Once, when it seemed to me that my will was altogether too weak, and too much divided, for me to hope of ever attaining blessedness, I thought to comfort myself by considering all those faithful, fortunate souls who now enjoyed God's favor and protection. Though I myself remained in exile, yet I supposed some vicarious peace might come to me if, in all humility, I could still be happy for the blessed.
However, it quickly occurred to me that I was simply not entitled to give up on myself so easily; that my soul was given into my care, and I had better learn to keep and to steward it; that it was, after all, not my own, but the Lord's. All that was good in me belonged to the Lord, and I could not allow that which was worst in me, -- the flesh, the dross, -- to keep me bound, and to bind up the spirit of the Lord in me.
So now I looked upon my soul as something precious and heavenly, though fallen; as a pearl dropped into the mortal clay. It was not me, nor any object belonging to myself, but, rather, something external and otherworldly, belonging to the stars. It was a messianic infant placed in my arms, whom no one would safeguard and raise up plainly if I did not.
In this moment, I cared nothing for myself, yet I cared for my soul more than all, as an emblem of all; for I knew I could bring no other souls to Christ before I had honestly secured the salvation of my own soul in him. As it was mine, so was it His, and everyone's. I looked upon my soul as something wholly other and better than myself, which God had, for mysterious reasons, entrusted to me (no doubt believing in me more than I believed in myself), and the salvation of which entirely depended on me, and on my diligence in offering it back to Him.
Now I know I must learn to care for this Christ-child soul; to cradle it more tenderly than I was able; to reassure it of the blessings of Father, and procure for it that peace which alone renders all souls receptive to the love, charisms, and graces of God.

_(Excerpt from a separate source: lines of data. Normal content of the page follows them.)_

(** The checks of the decoded script: [{ ok: true, script, parsed }] or
    [{ ok: false, message }]. *)
Definition check_covenant (bs : bytes) (expectedPubKey : option bytes)
    (expectedMultiplier : option Number) (expectIsMint : option bool)
    : res ((bytes * uap_covenant) + string) :=
  let reject m := Ok (inr m) in
  parsed ← parseUapCovenant bs;
  match parsed with
  | None =>
      reject ("Position script_hex is not a canonically encoded UAP covenant "
              +:+ "(<pubkey> <multiplier> OP_MINT for mints, or <pubkey> <multiplier> <origin32> OP_MINT_TRANSFER for transfers). "
              +:+ "Signing over it would authorise a script this wallet cannot verify.")
  | Some parsed =>
      if match expectIsMint with Some b => negb (Bool.eqb (v_isMint parsed) b) | None => false end
      then reject (if v_isMint parsed
             then "Position script_hex is a fresh mint script but the position is not marked as a mint"
             else "Position script_hex is a transfer covenant but the position is marked as a fresh mint")
      else if match expectedPubKey with Some pk => negb (sameBytes (v_pubkey parsed) pk) | None => false end
      then reject ("Position script_hex is a covenant for a different public key than the position records; "
                   +:+ "refusing to sign over it")
      else if match expectedMultiplier with Some m => negb (v_multiplier parsed =? m)%num | None => false end
      then reject ("Position script_hex carries multiplier " +:+ num_str (v_multiplier parsed)
                   +:+ ", but the position records " +:+ num_str (default NaN expectedMultiplier)
                   +:+ "; refusing to sign over it")
      else Ok (inl (bs, parsed))
  end.

Definition validatePositionScript (scriptHex : jsval) (expectedPubKey : option bytes)
    (expectedMultiplier : option Number) (expectIsMint : option bool)
    : res ((bytes * uap_covenant) + string) :=
  match scriptHex with
  | U8 b => check_covenant b expectedPubKey expectedMultiplier expectIsMint
  | Str s =>
      let hex := trim s in
      if negb (even_hex hex) then Ok (inr not_hex_message)
      else match hexToBytes (toLowerCase hex) with
           | Throw _ => Ok (inr not_hex_message)
           | Ok b => check_covenant b expectedPubKey expectedMultiplier expectIsMint
           end
  | _ => Ok (inr "Position script_hex must be a hex string or bytes")
  end.

(** ** Fees *)

Definition estimateTransferSize (nInputs nCovenantOutputs nP2PKHOutputs : Z) : Z :=
  let size := 10 in
  let size := size + nInputs * 150 in
  let size := size + nCovenantOutputs * 49 in
  let size := size + nP2PKHOutputs * 34 in
  size.

Definition feeFor (size : Z) (feeRate : Number) : Number :=
  let estimated := num_ceil (Int size * feeRate / Int 1000) in
  num_max estimated (Int RECOMMENDED_MIN_TX_FEE).

Definition virtualBalanceOf (valueSats multiplier : Number) : Number :=
  (valueSats / Int COIN * multiplier)%num.

(** ** Planning *)

Record plan_error := PlanError { e_field : string; e_message : string }.

(** What the checks of the position learn: multiplier, value and owner. *)
Record position_facts := PositionFacts {
  f_multiplier : option Number;
  f_value : option Number;
  f_owner : option bytes
}.

(** An error under a condition. *)
Definition err_if (c : bool) (f m : string) : list plan_error := if c then [PlanError f m] else [].

(** [!Number.isInteger(v) || v < 0], and the same with [v <= 0]. *)
Definition not_natural (v : jsval) : bool := negb (v_isInteger v) || (as_num v <? Int 0)%num.
Definition not_positive (v : jsval) : bool := negb (v_isInteger v) || (as_num v <=? Int 0)%num.
(** C1 A fill that is published takes exactly what the chain holds.  If
    [publishFill] reports a txid, it broadcast one transaction, after the
    relay's bytes had been verified, and that transaction spends the order's
    outpoint, pays the order's price to the order's script at output 0, and at
    output 1 moves the whole value the position has on chain into a covenant
    of the taker's own key, with the multiplier and the lineage it has on
    chain.  If verification fails, nothing is broadcast. *)
Theorem publishFill_takes_position secp `{SecpKeys secp} plan k order position us w :
  configured = Ok secp →
  (∀ w' e, verifyPosition (getRawTx baseUrl fetchImpl) order position w = (w', Throw e) →
     publishFill baseUrl fetchImpl configured plan k order position us w = (w', Ok (inr e)))
  ∧ ∀ w' txid, publishFill baseUrl fetchImpl configured plan k order position us w = (w', Ok (inl txid)) →
    ∃ w1 v bs otxid ovout pk o script payScript hex t,
      verifyPosition (getRawTx baseUrl fetchImpl) order position w = (w1, Ok v)
      ∧ field order "txid" = Str otxid ∧ field order "vout" = Num ovout ∧ on_chain bs otxid ovout v
      ∧ Tx.getPublicKey secp k true = Ok pk
      ∧ hexToBytes (as_str (field order "payment_script")) = Ok payScript
      ∧ tx_vout t = TxOut (as_num (field order "payment_value")) payScript
                    :: TxOut (vp_value v) script :: fill_change plan pk
      ∧ parseUapScript script = Some (UapScript pk (vp_multiplier v) o false) ∧ bytesToHex o = vp_origin v
      ∧ (∃ sig, tx_vin t !! 0%nat = Some (Vin otxid (int_of ovout) (Some sig) None (Some 0xffffffff)))
      ∧ txToHex t = Ok hex ∧ broadcast baseUrl fetchImpl hex w1 = (w', Ok txid).
Proof.
  intros Hc. split.
  - intros w' e Hv. apply settle_Throw. unfold mbind at 1, io_bind at 1. by rewrite Hv.
  - intros w' txid (w1 & v & Hv & H0)%settle_inl%io_bind_Ok.
    apply io_bind_Ok in H0 as (w2 & s & [-> Hs]%lift_Ok & H0). rewrite Hc in Hs. apply Ok_inj in Hs as <-.
    apply io_bind_Ok in H0 as (w2 & pk & [-> Hpk]%lift_Ok & H0).
    apply io_bind_Ok in H0 as (w2 & [hex t] & [-> Hb]%lift_Ok & H0).
    destruct (verifyPosition_inv _ _ _ _ _ _ Hv) as (otxid & ovout & raw & bs & Et & Ev & _ & _ & Hch & Hag).
    destruct (buildFillTx_spec _ _ _ _ _ _ _ _ _ (key_ok_compressed _ _ _ Hpk) Hb)
      as (os & o & ss & ps & script & Eos & Ho & Hlow & _ & Hps & Hp & Eout & Ein & _ & _ & _ & _ & Hhex).
    destruct Hag as [(s & Es & Hlo) [Em _] _]. rewrite Em in Hp. rewrite field_spread in Eout. cbn [as_num] in *.
    rewrite Et, Ev in Ein. cbn [as_str as_num] in Ein. rewrite Eos in Es. injection Es as <-.
    exists w1, v, bs, otxid, ovout, pk, o, script, ps, hex, t. split_and!; try done; [|by exists ss].
    rewrite <-Hlo, lower_hex_lower by done. by apply bytesToHex_hexToBytes.
Qed.
End publishing.

(** ** The badge, by its history *)

(** What polling said of a transaction, in order. *)
Definition polls (t : string) (evs : list badge_event) : list confirmation :=
  omap (λ ev, match ev with
              | PollResolved t' r => if bool_decide (t' = t) then Some r else None
              | Accepted _ => None
              end) evs.

Definition shown_as (b : badge_state) (l : list confirmation) : badge_state :=
  match last l with
  | None => b
  | Some (Confirmed _) => BadgeConfirmed
  | Some TimedOut => BadgeTimeout
  end.

Definition no_broadcast (ev : badge_event) : Prop := match ev with Accepted _ => False | _ => True end.

Lemma badge_run_from t b post :
  Forall no_broadcast post → fold_left badge_step post (Some (t, b)) = Some (t, shown_as b (polls t post)).
Proof.
  intros H. revert b. induction H as [|ev post Hev _ IH]; intros b; [done|]. destruct ev as [|t' r]; [done|].
  cbn [fold_left badge_step polls omap list_omap]. destruct (str_eqb t t') eqn:E.
  - apply str_eqb_eq in E as <-. rewrite bool_decide_eq_true_2 by done. cbn [negb]. rewrite IH. do 2 f_equal.
    unfold shown_as. fold (polls t post). rewrite last_cons. by destruct (last (polls t post)), r.
  - rewrite bool_decide_eq_false_2; [cbn [negb]; apply IH|]. intros ->. by rewrite (proj2 (str_eqb_eq _ _) eq_refl) in E.
Qed.

(** The badge tells the truth about the last broadcast, in every interleaving
    of broadcasts and of polls that resolve late: whatever came before, it
    names the last transaction that was accepted, and it says pending exactly
    while no poll for that transaction has resolved since, and then what the
    last of them said.  A poll for an earlier transaction never changes it. *)
Theorem badge_reflects_history pre t post :
  Forall no_broadcast post →
  badge_run (pre ++ Accepted t :: post) = Some (t, shown_as Pending (polls t post)).
Proof.
  intros H. unfold badge_run. rewrite fold_left_app. cbn [fold_left badge_step]. by apply badge_run_from.
Qed.

Lemma badge_reflects_history_witness :
  badge_run [Accepted "a"; Accepted "b"; PollResolved "a" (Confirmed Null); PollResolved "b" TimedOut]
  = Some ("b"%string, BadgeTimeout).
Proof.
  refine (badge_reflects_history [Accepted "a"] "b" [PollResolved "a" (Confirmed Null); PollResolved "b" TimedOut] _).
  repeat constructor.
Defined.

(** ** A sample fill *)

#[local] Instance sample_secp_keys : SecpKeys sample_secp.
Proof. intros k pk [= <-]. split; [apply (bool_decide_unpack (is_bytes _)); reflexivity|reflexivity]. Qed.
(* ===== verification/Sw.v ===== *)
(** * Sw: [contrib/uap-web/sw.js], the service worker

    Which requests the worker answers ([onFetch]) and how: application code
    from the network with the cache behind it ([handleAppShellRequest]), chain
    data the same way but marked when it is not live ([handleApiRequest]); and
    what it deletes when it takes over ([onActivate]).

    The state is the Cache Storage of the origin: named caches, each from the
    URL of a request to the response stored for it.  The platform is a
    parameter: [fetch], the clock, and [allow], which rejects when the browser
    refuses to store (a quota).  [Request.url] is the serialized form the
    platform gives, so parsing it is splitting it.

    The theorems: an answer about the chain is live or says that it is not,
    with the time it is from, and the client of [Api] reports it so; the cache
    of chain data only ever holds stamped successes; a write is never touched. *)

From stdpp Require Import base tactics option list numbers strings gmap.
From Stdlib Require Import ZArith Lia Ascii.
From S2P Require Import Prelude JsInt JsStr JsNum JsVal Effects Api.

(** ** The platform *)

Record sw_request := SwRequest { sq_method : string; sq_url : string }.

Record sw_response := SwResponse {
  sr_status : Z;
  sr_statusText : string;
  sr_headers : list (string * string);
  sr_body : bytes
}.

Definition ok_status (r : sw_response) : bool := (200 <=? sr_status r) && (sr_status r <=? 299).

(** [headers.get(name)] and [headers.set(name, value)]: names are compared
    without regard to case. *)
Definition same_name (a b : string) : bool := str_eqb (toLowerCase a) (toLowerCase b).

Fixpoint header_get (name : string) (l : list (string * string)) : option string :=
  match l with
  | [] => None
  | (k, v) :: l => if same_name k name then Some v else header_get name l
  end.

Definition header_set (name value : string) (l : list (string * string)) : list (string * string) :=
  List.filter (λ kv, negb (same_name kv.1 name)) l ++ [(name, value)].
(* ===== verification/SwRegister.v ===== *)
(** * SwRegister: registering the service worker, and reloading for a new one

    Model of [sw-register.js].  The script runs once as the page loads; what
    happens afterwards are the events it listens to.  The model keeps what the
    script does to the browser: the registrations it asks for, its warnings and
    the reloads of the page.

    The theorem: the page is reloaded at most once, exactly when it was already
    under a worker as the script ran and another worker took control since; and a
    browser without service workers is left alone. *)

From stdpp Require Import base tactics option list numbers strings.
From Stdlib Require Import ZArith Lia.
From S2P Require Import Prelude.

(** The variables of the script and what it has asked of the browser. *)
Record page_state := PageState {
  listening : bool;  (** ['serviceWorker' in navigator], and so the two listeners are set *)
  hadControllerAtLoad : bool;
  reloading : bool;
  registered : list string;
  warned : list string;
  reloads : nat
}.

(** The window's [load], the promise of [register] rejecting, and [controllerchange]. *)
Inductive page_event := PageLoaded | RegisterRejected (err : string) | ControllerChange.

Definition register_script (serviceWorker_in_navigator controller : bool) : page_state :=
  if serviceWorker_in_navigator then PageState true controller false [] [] 0
  else PageState false false false [] [] 0.

(** The body of the [controllerchange] listener. *)
Definition on_controllerchange (p : page_state) : page_state :=
  if negb (hadControllerAtLoad p) then p
  else if reloading p then p
  else PageState (listening p) (hadControllerAtLoad p) true (registered p) (warned p) (S (reloads p)).

Definition on_page_event (p : page_state) (ev : page_event) : page_state :=
  if negb (listening p) then p
  else match ev with
       | PageLoaded =>
           PageState true (hadControllerAtLoad p) (reloading p) (registered p ++ ["/sw.js"]) (warned p) (reloads p)
       | RegisterRejected err =>
           PageState true (hadControllerAtLoad p) (reloading p) (registered p)
             (warned p ++ ["service worker registration failed: " +:+ err]) (reloads p)
       | ControllerChange => on_controllerchange p
       end.

Definition page_run (p : page_state) (evs : list page_event) : page_state := fold_left on_page_event evs p.

Definition is_change (ev : page_event) : bool := match ev with ControllerChange => true | _ => false end.

(** The flag and the count go together. *)
Lemma page_run_spec p evs :
  reloads p = (if reloading p then 1 else 0)%nat →
  let q := page_run p evs in
  listening q = listening p ∧ hadControllerAtLoad q = hadControllerAtLoad p
  ∧ reloading q = reloading p || (listening p && hadControllerAtLoad p && existsb is_change evs)
  ∧ reloads q = (if reloading q then 1 else 0)%nat.
Proof.
  unfold page_run. revert p. induction evs as [|ev evs IH]; intros p Hp; cbn [fold_left existsb].
  - by rewrite andb_false_r, orb_false_r.
  - assert (reloads (on_page_event p ev) = (if reloading (on_page_event p ev) then 1 else 0)%nat) as Hq.
    { unfold on_page_event, on_controllerchange. destruct (listening p), ev, (hadControllerAtLoad p), (reloading p) eqn:E;
        cbn; rewrite ?E; auto. }
    destruct (IH _ Hq) as (-> & -> & -> & ->). clear IH Hq. destruct p as [l h r rg wn rl].
    by destruct l, h, r, ev; cbn; rewrite ?orb_true_r.
Qed.

(** The page reloads once if a worker controlled it as it loaded and another took
    over since, and otherwise never: not on a first visit, not twice, and not
    where there are no service workers. *)
Theorem reloads_once_per_update sw ctl evs :
  reloads (page_run (register_script sw ctl) evs) = (if sw && ctl && existsb is_change evs then 1 else 0)%nat.
Proof.
  destruct (page_run_spec (register_script sw ctl) evs) as (_ & _ & Hr & ->); [by destruct sw|]. rewrite Hr. by destruct sw, ctl.
Qed.
Definition unlock_with (stored : stored_wallet) (plaintext : bytes) : io state bool :=
  let mnemonic := decode plaintext in
  _ ← lift (mnemonicToEntropy mnemonic);
  _ ← modify (λ w, set_network w (str_or (s_network stored) (network w)));
  _ ← modify (λ w, set_mnemonic w (Some mnemonic));
  _ ← deriveFromMnemonic;
  _ ← modify (λ w, set_legacy w false);
  _ ← check_stored_address stored;
  _ ← modify (λ w, set_locked w false);
  mret true.

Definition unlock (passphrase : string) : io state bool :=
  stored ← storage_get;
  match stored with
  | Some stored =>
      match s_encrypted stored with
      | Some encrypted =>
          w ← get;
          plaintext ← lift (decryptPrivateKey (cryptoSubtle w) encrypted passphrase);
          match plaintext with
          | None => mret false
          | Some plaintext => unlock_with stored plaintext
          end
      | None => lift (Throw "No encrypted wallet in storage")
      end
  | None => lift (Throw "No encrypted wallet in storage")
  end.

(** [Wallet.create(opts)]. *)
Definition create (opts : options) (storage : option stored_wallet) (draws : nat) : res (wallet * nat) :=
  '(w, n) ← Wallet_new opts storage draws;
  match init (State w storage n) with
  | (st, Ok _) => Ok (this st, n)
  | (_, Throw e) => Throw e
  end.

(** ** The sign-in screens of [app.js] *)

Definition default_options : options := Options false None "mainnet" 12 None.

(** The five values of [currentScreen] before and at the wallet screen. *)
Inductive screen := S_init | S_create | S_restore | S_unlock | S_wallet.

(** The module's [wallet], [currentScreen] and [storage], the random draws and
    the text of the screen's error element. *)
Record session := Session {
  app_wallet : option wallet;
  currentScreen : screen;
  app_storage : option stored_wallet;
  app_draws : nat;
  app_error : option string
}.

(** The session a method call leaves: on success the screen that follows,
    otherwise the same screen with the error shown. *)
Definition after_call {A} (sess : session) (r : state * res A) (next : A → screen * option string) : session :=
  match r with
  | (st, Ok a) => let '(scr, e) := next a in Session (Some (this st)) scr (storage st) (draws st) e
  | (st, Throw e) => Session (Some (this st)) (currentScreen sess) (storage st) (draws st) (Some e)
  end.

Definition show_error (sess : session) (e : string) : session :=
  Session (app_wallet sess) (currentScreen sess) (app_storage sess) (app_draws sess) (Some e).

(** A rejection here is not caught: nothing was assigned. *)
Definition createNewWallet (sess : session) : session :=
  match create default_options (app_storage sess) (app_draws sess) with
  | Ok (w, n) => Session (Some w) S_create (app_storage sess) n None
  | Throw _ => sess
  end.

This soul, I see, is a lamb bound to me, with no other to give her nourishment, nor comfort. Haven't I been a careless shepherd, tugging and dragging her around after me, as I rush off in pursuit of pleasures in which she has no part?
"My soul, my little lamb, my child of God, -- forgive me. I have fed on coarse stuff, and starved you. But now, as I pray over the words of the saints, I see you eating new grass from my hand. As I awaken to the gospel of Christ, I see you drifting to sleep in my lap. As I bury my will in the ground, I see you gambol and play, resurrected. And all my joy is in you."